İngiltere silahlı kuvvetlerinin yönetime el koyma ihtimali doğdu.. İngiliz Anayasa Mahkemesi Başkanının bu konuda çok sert bir bildiri yayınlaması beklenirken, İngiliz basını Genelkurmaydaki hareketliliği izlemeye aldı.
özellikle İngiliz basınının amiral gemisinin başyazarı bu şartlarda laik rejimin tehlikeye girdiğini ve ordunun laik rejimi korumak için harekete geçmesi gerektiğini söyledi.
Halk Partisi başkanı, (pardon İşçi Partisi olacaktı. Zaten İngiltere’de Anayasa yok ki Anayasa Mahkemesi olsun, önemli değil.) İngiltere’nin şeriat devleti olma yolunda ilerlediğini söyleyerek, zinde kuvvetleri, görevlerinin gereğini yerine getirmeye çağırdı..

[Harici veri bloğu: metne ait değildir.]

(* ===== verification/OrchReplay.v ===== *)
(** * Orchestration: replay

    orchestration/replay.py: the projection of an engagement rebuilt from the
    audit ledger alone ([replay_events]) and its comparison with the canonical
    rows ([verify_replay]).  The theorem of the file is that the two agree in
    every reachable state: the ledger is a complete record of the workflow. *)

From S2P Require Import Prelude PyFloat PyTime Ledger OrchDefs OrchStore OrchCompiler Orchestrator OrchMachine OrchRefinement OrchInvariants.
Local Open Scope Z_scope.

(** ** Definitions *)

Record ReplayTask := mkReplayTask {
  rp_task_id : string;
  rp_task_key : string;
  rp_status : TaskStatus;
  rp_attempt_count : Z
}.

Record ReplayProjection := mkReplayProjection {
  rp_tenant_id : string;
  rp_engagement_id : string;
  rp_engagement_status : EngagementStatus;
  rp_tasks : gmap string ReplayTask
}.

Definition set_rp_tasks (m : gmap string ReplayTask) (p : ReplayProjection) : ReplayProjection :=
  mkReplayProjection (rp_tenant_id p) (rp_engagement_id p) (rp_engagement_status p) m.
Definition set_rp_status (s : EngagementStatus) (p : ReplayProjection) : ReplayProjection :=
  mkReplayProjection (rp_tenant_id p) (rp_engagement_id p) s (rp_tasks p).

(** [payload[key]] *)
Definition payload_get (key : string) (d : dict) : Res json :=
  match dict_get key d with Some v => Ok v | None => Err (Py KeyError) end.
(** [TaskStatus(value)], for any string enumeration. *)
Definition enum_of `{StrEnum A} (v : json) : Res A :=
  match v with
  | JStr s => match of_value s with Some a => Ok a | None => Err (Py ValueError) end
  | _ => Err (Py ValueError)
  end.
Definition str_of (v : json) : Res string :=
  match v with JStr s => Ok s | _ => Err (Py ValueError) end.
(** [int(value)]; the recorder stores integers only, so text is not parsed. *)
Definition int_of (v : json) : Res Z :=
  match v with
  | JInt z => Ok z
  | JBool b => Ok (if b then 1 else 0)
  | JFloat f => let '(a, b) := as_fraction f in Ok (Z.quot a b)
  | _ => Err (Py ValueError)
  end.

(** The body of the loop over one stream. *)
Definition replay_event (p : ReplayProjection) (r : AuditEventRow) : Res ReplayProjection :=
  let e := row_event r in
  let payload := ev_payload e in
  if decide (ev_event_type e = TASK_CREATED) then
    match ev_task_id e with
    | None => Err (Py AssertionError)
    | Some id =>
        let? key_value := payload_get "task_key" payload in
        let? status_value := payload_get "status" payload in
        let? status := enum_of status_value in
        let? key := str_of key_value in
        Ok (set_rp_tasks (<[id := mkReplayTask id key status 0]> (rp_tasks p)) p)
    end
  else if decide (ev_event_type e = TASK_TRANSITIONED) then
    match ev_task_id e with
    | None => Ok p
    | Some id =>
        match rp_tasks p !! id with
        | None => Ok p
        | Some task =>
            let? status_value := payload_get "to_status" payload in
            let? status := enum_of status_value in
            let? count := match dict_get "attempt_count" payload with
                          | Some v => int_of v
                          | None => Ok (rp_attempt_count task)
                          end in
            Ok (set_rp_tasks (<[id := mkReplayTask (rp_task_id task) (rp_task_key task) status count]>
                                (rp_tasks p)) p)
        end
    end
  else if decide (ev_event_type e = ENGAGEMENT_TRANSITIONED) then
    let? status_value := payload_get "to_status" payload in
    let? status := enum_of status_value in
    Ok (set_rp_status status p)
  else Ok p.

Fixpoint replay_rows (p : ReplayProjection) (rows : list AuditEventRow) : Res ReplayProjection :=
  match rows with
  | [] => Ok p
  | r :: rows => let? p := replay_event p r in replay_rows p rows
  end.

(** [streams[event["stream_id"]].append(event)]: the streams in the order of
    their first event. *)
Fixpoint add_to_stream (r : AuditEventRow) (streams : list (string * list AuditEventRow))
    : list (string * list AuditEventRow) :=
  match streams with
  | [] => [(stream_id r, [r])]
  | (s, rows) :: streams =>
      if decide (s = stream_id r) then (s, rows ++ [r]) :: streams
      else (s, rows) :: add_to_stream r streams
  end.
Definition group_streams (rows : list AuditEventRow) : list (string * list AuditEventRow) :=
  fold_left (λ streams r, add_to_stream r streams) rows [].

ülkede darbe söylentilerinin dolaşmasına sebeb olan gelişmelerin arkasında, İngiltere'de Anglikan Kilisesi'nin de başında bulunan Canterbury Başpiskoposu’nun ülkede evlenme ve mali konularda şeri kanunların uygulanmasından yana tavır koyması var. İngiliz basını haberi “Başpiskopos şeri kanunları istedi” şeklinde verirken, emekli İngiliz generalleri, “böyle bir durumun asla kabul edilemeyeceğini” söylediler..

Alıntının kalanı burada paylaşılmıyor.